The proprietary printed charts used in aged-care facilities are usually multiple-page booklets designed to last for periods of up to six months. Whereas patients, doctors, nurses and pharmacists are usually co-located in hospitals and can physically use the same chart, this is not the case in residential aged-care facilities. Their differing locations result in all paperwork needing to be copied and faxed or shared electronically between the facility, doctors and pharmacists. The multiple-page booklet format of the charts used in aged care complicates transmitting a comprehensive record of a resident’s current treatments.

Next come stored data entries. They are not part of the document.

(** The group of a key is the set of live listings of that owner and
    name. *)
Lemma group_of_listings db now owner name :
  Sql.group_of (Sql.seller_rows db now) (owner, Some name) =
  listings_of db now owner name.
Proof.
  unfold Sql.group_of, Sql.seller_rows, listings_of.
  rewrite <- !filter_andb. apply filter_ext. intros j.
  unfold Sql.key_eqb, Sql.group_key, Sql.has_name. cbn [fst snd].
  destruct (Sql.sj_c j) as [c |]; cbn [option_map];
    destruct (owner =? _), (Sql.live now _); cbn;
    rewrite ?andb_true_r, ?andb_false_r; reflexivity.
Qed.

(** A left join followed by the test that a partner was found is the
    join of the rows that have a partner. *)
Lemma left_join_partner {A B : Type} (on : A -> B -> bool) l r :
  filter (fun x : A * option B => match snd x with Some _ => true | None => false end)
    (Sql.left_join on pair l r) =
  Sql.left_join on pair (filter (fun a => existsb (on a) r) l) r.
Proof.
  unfold Sql.left_join. induction l as [| a l IH]; [reflexivity |].
  cbn [flat_map]. rewrite filter_app, IH. cbn [filter].
  destruct (filter (on a) r) as [| b ms] eqn:Hf.
  - assert (Hex : existsb (on a) r = false).
    { destruct (existsb (on a) r) eqn:Hex; [| reflexivity].
      apply existsb_exists in Hex. destruct Hex as [b [Hb Hab]].
      assert (Hin : In b (filter (on a) r)) by (apply filter_In; auto).
      rewrite Hf in Hin. destruct Hin. }
    rewrite Hex. reflexivity.
  - assert (Hex : existsb (on a) r = true).
    { apply existsb_exists. exists b.
      apply filter_In. rewrite Hf. now left. }
    rewrite Hex. cbn [flat_map]. rewrite Hf. f_equal.
    clear. generalize (b :: ms). intros rows.
    induction rows as [| x rows IHr]; simpl; [reflexivity | now rewrite IHr].
Qed.

(** The roll-up does not read the listings whose owner has no character
    row. *)
Lemma seller_rows_owned db now :
  Sql.seller_rows (owned db) now = Sql.seller_rows db now.
Proof.
  unfold Sql.seller_rows, Sql.from_sellers, owned.
  cbn [Sql.auctionhouse Sql.characters Sql.item_instance].
  rewrite <- left_join_partner.
  rewrite <- (filter_left_join _ _
                (fun j => Sql.has_name j)
                (fun x : Sql.auctionhouse_row * option Sql.characters_row =>
                   match snd x with Some _ => true | None => false end))
    by reflexivity.
  rewrite <- filter_andb. apply filter_ext. intros j.
  unfold Sql.has_name. destruct (Sql.sj_c j), (Sql.live now _); reflexivity.
Qed.

(** Every row of the roll-up is the aggregate of the live listings of one
    owner and name. *)
Lemma sellers_query_row ties db now rows row :
  Sql.sellers_query ties db now = Some rows ->
  In row rows ->
  exists owner name,
    listings_of db now owner name <> [] /\
    row = Sql.aggregate_group (Sql.seller_rows db now) (owner, Some name).
Proof.
  unfold Sql.sellers_query. intros [= <-] Hrow.
  apply In_order_by, in_map_iff in Hrow. destruct Hrow as [k [<- Hk]].
  apply In_distinct, in_map_iff in Hk. destruct Hk as [j [<- Hj]].
  assert (Hname : Sql.has_name j = true).
  { unfold Sql.seller_rows in Hj. apply filter_In in Hj.
    destruct Hj as [_ Hj]. apply andb_true_iff in Hj. tauto. }
  unfold Sql.has_name in Hname.
  destruct (Sql.sj_c j) as [c |] eqn:Hc; [| discriminate].
  assert (Hkey : Sql.group_key j =
                 (Sql.ah_itemowner (Sql.sj_ah j), Some (Sql.c_name c))).
  { unfold Sql.group_key. now rewrite Hc. }
  exists (Sql.ah_itemowner (Sql.sj_ah j)), (Sql.c_name c).
  split; [| now rewrite Hkey].
  rewrite <- group_of_listings. intros Hnil.
  assert (Hin : In j (Sql.group_of (Sql.seller_rows db now)
                        (Sql.ah_itemowner (Sql.sj_ah j), Some (Sql.c_name c)))).
  { unfold Sql.group_of. apply filter_In. split; [exact Hj |].
    apply key_eqb_eq. unfold Sql.group_key. now rewrite Hc. }
  rewrite Hnil in Hin. destruct Hin.
Qed.

(** Every live listing whose owner has a character row is counted in a
    row of the roll-up. *)
Lemma sellers_query_complete ties db now rows j c :
  Sql.sellers_query ties db now = Some rows ->
  In j (Sql.from_sellers db) ->
  Sql.live now (Sql.sj_ah j) = true ->
  Sql.sj_c j = Some c ->
  In j (listings_of db now (Sql.ah_itemowner (Sql.sj_ah j)) (Sql.c_name c)) /\
  In (Sql.aggregate_group (Sql.seller_rows db now)
        (Sql.ah_itemowner (Sql.sj_ah j), Some (Sql.c_name c))) rows.
Proof.
  unfold Sql.sellers_query. intros [= <-] Hin Hlive Hc.
  assert (Hj : In j (Sql.seller_rows db now)).
  { unfold Sql.seller_rows. apply filter_In. split; [exact Hin |].
    unfold Sql.has_name. now rewrite Hlive, Hc. }
  assert (Hkey : Sql.group_key j =
                 (Sql.ah_itemowner (Sql.sj_ah j), Some (Sql.c_name c))).
  { unfold Sql.group_key. now rewrite Hc. }
  split.
  - rewrite <- group_of_listings. unfold Sql.group_of. apply filter_In.
    split; [exact Hj |]. apply key_eqb_eq. now rewrite Hkey.
  - apply In_order_by, in_map. apply distinct_complete; [apply key_eqb_eq |].
    rewrite <- Hkey. now apply in_map.
Qed.

Lemma scan_sellers_keeps rows row s :
  In row rows -> scan_seller row = inr s -> In s (fst (scan_sellers rows)).
Proof.
  induction rows as [| r rest IH]; simpl; [tauto |].
  intros [-> | Hin] Hscan.
  - rewrite Hscan. now left.
  - destruct (scan_seller r); simpl; [| right]; now apply IH.
Qed.

Lemma map_preimage {A B : Type} (g : A -> B) (l : list B) :
  (forall x, In x l -> exists y, x = g y) -> exists l', l = map g l'.
Proof.
  induction l as [| x l IH]; intros H.
  - now exists [].
  - destruct (H x (or_introl eq_refl)) as [y ->].
    destruct IH as [l' ->]; [intros; apply H; now right |].
    now exists (y :: l').
Qed.

Lemma NoDup_map_eq {A B : Type} (f : A -> B) (l : list A) a b :
  NoDup (map f l) -> In a l -> In b l -> f a = f b -> a = b.
Proof.
  induction l as [| x l IH]; simpl; [tauto |].
  intros H. inversion H as [| ? ? Hx Hl]; subst.
  intros [-> | Ha] [-> | Hb] Hf; auto.
  - exfalso. apply Hx. rewrite Hf. now apply in_map.
  - exfalso. apply Hx. rewrite <- Hf. now apply in_map.
Qed.
Lemma synced_sendStopCommand s :
  camera_synced s -> camera_synced (sendStopCommand s).
Proof.
  intros Hs. unfold sendStopCommand, socket_send.
  destruct (socket_open s); simpl; synced_tac.
Qed.

Lemma worldImage_step s e : worldImage (step s e) = worldImage s.
Proof.
  pose proof (footprint_step worldImage s e) as Hother.
  destruct e as [code|code| | |data|w h| |l|i w h];
    try (apply Hother; untouched); simpl.
  - apply footprint_handleKeyDown; untouched.
  - apply footprint_handleKeyUp; untouched.
  - reflexivity.
  - reflexivity.
Qed.

Lemma synced_step s e :
  worldImage s = true -> camera_synced s -> camera_synced (step s e).
Proof.
  intros Hw Hs.
  destruct e as [code|code| | |data|w h| |l|i w h]; simpl.
  - unfold handleKeyDown.
    destruct (includes code arrowKeys); simpl; [|exact Hs].
    destruct (is_pressed code s); [exact Hs|].
    apply synced_sendMoveCommand; [exact Hw | synced_tac].
  - unfold handleKeyUp, sendMoveCommandForPressedKeys.
    destruct (includes code arrowKeys); simpl; [|exact Hs].
    set (s1 := set_pressedKeys _ s).
    assert (H1 : camera_synced s1) by (unfold s1; synced_tac).
    match goal with |- context [negb ?b] => destruct b end; simpl.
    + generalize (set_property code false (pressedKeys s)).
      intros entries. induction entries as [|[k b] rest IH]; [exact H1|].
      simpl. destruct b; [by apply synced_sendMoveCommand | exact IH].
    + by apply synced_sendStopCommand.
  - unfold onopen, joinGame, socket_send. synced_tac.
  - unfold onclose. synced_tac.
  - pose proof (worldImage_step s (ev_message data)) as Hw'.
    simpl in Hw'. unfold onmessage, handleServerMessage in *.
    rewrite (footprint_render worldImage) in Hw' by untouched.
    apply synced_render. by rewrite Hw'.
  - apply synced_render.
    rewrite (footprint_updateCamera worldImage) by untouched. exact Hw.
  - by apply synced_render.
  - by apply synced_renderAvatar.
  - unfold renderAvatar_resume.
    destruct (suspended s !! i); [|exact Hs].
    apply synced_renderAvatar_draw. synced_tac.
Qed.

(** X15. The camera is never stale: from a state in which the world image
    object exists and the camera offset is the computed one (as after the
    constructor), every sequence of events ends in such a state; whenever
    a controlled player exists, the offset on each axis is the player's
    position minus half the canvas size, clamped to
    [0, world size - canvas size] with the lower bound winning. *)
Theorem camera_never_stale (s : GameClient) (es : list Event) :
  worldImage s = true -> camera_synced s ->
  let s' := run s es in
  camera_synced s' /\
  forall p, my_player s' = Some p ->
    cameraX s' =
      Math_max 0 (Math_min (inject_Z (x p) - inject_Z (canvasWidth s') / 2)
                           (inject_Z (worldWidth - canvasWidth s'))) /\
    cameraY s' =
      Math_max 0 (Math_min (inject_Z (y p) - inject_Z (canvasHeight s') / 2)
                           (inject_Z (worldHeight - canvasHeight s'))).
Proof.
  intros Hw Hs s'.
  assert (H : worldImage s' = true /\ camera_synced s').
  { unfold s'. clear s'. revert s Hw Hs.
    induction es as [|e es IH]; intros s Hw Hs; [by split|].
    apply (IH (step s e)); [by rewrite worldImage_step | by apply synced_step]. }
  destruct H as [_ Hsync]. split; [exact Hsync|].
  intros p Hp. destruct (updateCamera_offsets s' p Hp) as (Hx & Hy & _ & _).
  unfold camera_synced in Hsync. rewrite Hsync in Hx, Hy. by split.
Qed.

Lemma camera_never_stale_witness :
  camera_synced
    (run (initial 800 600)
       [ev_open; ev_message join_ok; ev_keydown "ArrowRight";
        ev_resize 640 480; ev_keyup "ArrowRight";
        ev_message (in_players_moved [("p2", set_x 316 p2)])]).
Proof.
  apply (camera_never_stale (initial 800 600)); reflexivity.
Defined.

(** ** Avatars that cannot be resolved *)

Lemma frameData_None av d n :
  frames av !! d = None \/
  (exists fs, frames av !! d = Some fs /\ (length fs <= N.to_nat n)%nat) ->
  frameData av d n = None.
Proof.
  unfold frameData. intros [->|(fs & -> & Hlen)]; [reflexivity|].
  simpl. by rewrite lookup_ge_None_2.
Qed.

(** X16. An avatar that cannot be resolved is skipped silently: when the
    player's avatar is unknown, or the avatar has no frames for the lookup
    direction, or the frame index is past the end of the frame list, the
    call of [renderAvatar] changes nothing, draws nothing and starts no
    load.  The key aliases up, down and right are looked up literally, so
    with an avatar that has no frames under those names a player facing
    one of them is not drawn. *)
Theorem unresolved_avatar_is_skipped
  (s : GameClient) (l : loc) (player : Player) :
  heap s !! l = Some player ->
  (avatars s !! avatar player = None -> renderAvatar l s = s) /\
  (forall av, avatars s !! avatar player = Some av ->
     (frames av !! actualDirection (direction_of player) = None ->
      renderAvatar l s = s) /\
     (forall fs, frames av !! actualDirection (direction_of player) = Some fs ->
                 (length fs <= N.to_nat (frame_of player))%nat ->
                 renderAvatar l s = s) /\
     (forall d, facing player = Some d ->
                d = "up" \/ d = "down" \/ d = "right" ->
                frames av !! d = None -> renderAvatar l s = s)).
Proof.
  intros Hobj.
  assert (Hskip : forall av, avatars s !! avatar player = Some av ->
            frameData av (actualDirection (direction_of player))
              (frame_of player) = None -> renderAvatar l s = s).
  { intros av Hav Hfd. unfold renderAvatar. by rewrite Hobj, Hav, Hfd. }
  split.
  - intros Hav. unfold renderAvatar. by rewrite Hobj, Hav.
  - intros av Hav. split; [|split].
    + intros Hnone. apply (Hskip av Hav). apply frameData_None. by left.
    + intros fs Hfs Hlen. apply (Hskip av Hav). apply frameData_None.
      right. by exists fs.
    + intros d Hd Hcase Hnone. apply (Hskip av Hav). apply frameData_None.
      left. unfold direction_of. rewrite Hd.
      by destruct Hcase as [-> | [-> | ->]].
Qed.

Lemma unresolved_avatar_is_skipped_witness :
  let moved := sendMoveCommand "ArrowRight" joined in
  renderAvatar 0%nat moved = moved /\
  renderAvatar 0%nat (set_avatars ∅ joined) = set_avatars ∅ joined /\
  renderAvatar 0%nat
    (set_heap [set_facing (Some "north-east") p1] joined)
  = set_heap [set_facing (Some "north-east") p1] joined /\
  renderAvatar 0%nat
    (set_heap [mkPlayer "p1" 100 100 None (Some 2%N) "Jadon" "hero"] joined)
  = set_heap [mkPlayer "p1" 100 100 None (Some 2%N) "Jadon" "hero"] joined.
Proof.
  intros moved.
  destruct (unresolved_avatar_is_skipped moved 0%nat
              (set_facing (Some "right") (set_x 116 p1)))
    as [_ Hmoved]; [vm_compute; reflexivity|].
  destruct (Hmoved hero) as (_ & _ & Hright); [vm_compute; reflexivity|].
  destruct (unresolved_avatar_is_skipped (set_avatars ∅ joined) 0%nat p1)
    as [Hunknown _]; [vm_compute; reflexivity|].
  destruct (unresolved_avatar_is_skipped
              (set_heap [set_facing (Some "north-east") p1] joined) 0%nat
              (set_facing (Some "north-east") p1))
    as [_ Hdir]; [reflexivity|].
  destruct (Hdir hero) as (Hnodir & _ & _); [vm_compute; reflexivity|].
  destruct (unresolved_avatar_is_skipped
              (set_heap [mkPlayer "p1" 100 100 None (Some 2%N) "Jadon" "hero"]
                 joined) 0%nat
              (mkPlayer "p1" 100 100 None (Some 2%N) "Jadon" "hero"))
    as [_ Hframe]; [reflexivity|].
  destruct (Hframe hero) as (_ & Hrange & _); [vm_compute; reflexivity|].
  split; [|split; [|split]].
  - apply (Hright "right"); [reflexivity | auto | vm_compute; reflexivity].
  - apply Hunknown. vm_compute; reflexivity.
  - apply Hnodir. vm_compute; reflexivity.
  - apply (Hrange ["s0"; "s1"]); [vm_compute; reflexivity | vm_compute; lia].
Defined.

(** ** Where cached images come from *)

Lemma load_logged_later key data s s' :
  appends anything s s' -> load_logged key data s -> load_logged key data s'.
Proof.
  intros (new & Hnew & _) (snap & Hin). exists snap. rewrite Hnew.
  apply elem_of_app. by left.
Qed.

Lemma cache_justified_later s s' :
  appends anything s s' ->
  imageCache s' = imageCache s -> suspended s' = suspended s ->
  cache_justified s -> cache_justified s'.
Proof.
  intros Hext Hc Hs [Hcache Hsus]. split.
  - intros key img Hk. rewrite Hc in Hk.
    eapply load_logged_later; [exact Hext | by apply Hcache].
  - intros k Hk. rewrite Hs in Hk.
    eapply load_logged_later; [exact Hext | by apply Hsus].
Qed.

Lemma cache_justified_renderAvatar l s :
  cache_justified s -> cache_justified (renderAvatar l s).
Proof.
  intros Hj.
  assert (Hext : appends anything s (renderAvatar l s))
    by apply extends_of_silent, silent_renderAvatar.
  assert (Hcache : imageCache (renderAvatar l s) = imageCache s)
    by (apply footprint_renderAvatar; untouched).
  destruct Hj as [Hc Hs]. split.
  - intros key img Hk. rewrite Hcache in Hk.
    eapply load_logged_later; [exact Hext | by apply Hc].
  - unfold renderAvatar in *.
    destruct (heap s !! l) as [player|]; [|exact Hs].
    destruct (avatars s !! avatar player) as [av|]; [|exact Hs].
    destruct (frameData _ _ _) as [fd|]; [|exact Hs].
    destruct (imageCache s !! _).
    + intros k Hk.
      rewrite (footprint_renderAvatar_draw suspended) in Hk by untouched.
      eapply load_logged_later; [exact Hext | by apply Hs].
    + intros k Hk. simpl in Hk. apply elem_of_app in Hk as [Hk|Hk].
      * eapply load_logged_later; [exact Hext | by apply Hs].
      * apply list_elem_of_singleton in Hk as ->. simpl.
        eexists. unfold loadAvatarImage, log; simpl.
        apply elem_of_app. right. left.
Qed.

Lemma cache_justified_renderAvatar_resume i w h s :
  cache_justified s -> cache_justified (renderAvatar_resume i w h s).
Proof.
  intros [Hc Hs].
  assert (Hext : appends anything s (renderAvatar_resume i w h s))
    by apply extends_of_silent, silent_renderAvatar_resume.
  unfold renderAvatar_resume in *.
  destruct (suspended s !! i) as [k|] eqn:Hk; [|by split].
  split.
  - intros key img.
    rewrite (footprint_renderAvatar_draw imageCache) by untouched. simpl.
    intros Hlook. eapply load_logged_later; [exact Hext|].
    destruct (decide (sus_key k = key)) as [<-|Hne].
    + rewrite lookup_insert_eq in Hlook. injection Hlook as <-. simpl.
      apply Hs. by eapply list_elem_of_lookup_2.
    + rewrite lookup_insert_ne in Hlook by exact Hne. by apply Hc.
  - intros k'.
    rewrite (footprint_renderAvatar_draw suspended) by untouched. simpl.
    intros Hin. eapply load_logged_later; [exact Hext|]. apply Hs.
    by eapply list_elem_of_delete_inv.
Qed.

Lemma cache_justified_updateCamera s :
  cache_justified s -> cache_justified (updateCamera s).
Proof.
  apply cache_justified_later.
  - apply extends_of_silent, silent_updateCamera.
  - apply footprint_updateCamera; untouched.
  - apply footprint_updateCamera; untouched.
Qed.

(** [cache_justified (g t)] from [cache_justified t] when [g] recomputes
    the camera, or only adds to the trace and assigns neither to the cache
    nor to the suspended calls. *)
Ltac peel_justified :=
  lazymatch goal with
  | |- cache_justified (?g ?t) =>
      first [ apply cache_justified_updateCamera
            | apply (cache_justified_later t (g t));
              [ first [ apply appends_same; reflexivity
                      | apply appends_log; exact I ]
              | reflexivity | reflexivity | ] ]
  end.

Drugs can be supplied to residents of aged-care facilities in original packs dispensed by a pharmacist and labelled with instructions for administration or supplied in dose administration aids. These aids may be packed with a single drug per pack (unit dose) or with a number of drugs due to be simultaneously administered to the resident (multi dose). While dose administration aids have become common place in aged-care facilities, not all prescribed drugs can be packed together due to formulation, stability or regulatory restraints. This frequently results in the use of parallel supply systems of original packs and dose administration aids.
All jurisdictions require a registered or enrolled nurse to be responsible for the drugs given in a residential aged-care facility. However, in some circumstances, trained nursing assistants are able to help residents to self-administer medicines.4 If supplied in an original pack, the nurse who administers a drug is required to verify it against the doctor’s order, select the correct quantity and record the administration on the chart. If the drug is supplied in a dose administration aid, the staff member who assists a resident to self-administer or who administers the contents must sign for doing so without the responsibility of identifying each drug. Medication charts need to be able to accommodate these differences in packaging and the obligations for documentation.
Any scheduled drug ordered on a medication chart in a residential aged-care facility requires a separate prescription to be written to facilitate supply and, if the medicine is listed on the Pharmaceutical Benefits Scheme (PBS), to enable reimbursement of the pharmacist. There are risks associated with the duplication of a written medication order. There are also additional ‘clerical’ obligations and a potential for a delay in treatment. Any tardiness in writing a complete prescription may entail a delay in supply or payment and, if the prescription is never written, there will be no reimbursement of the cost.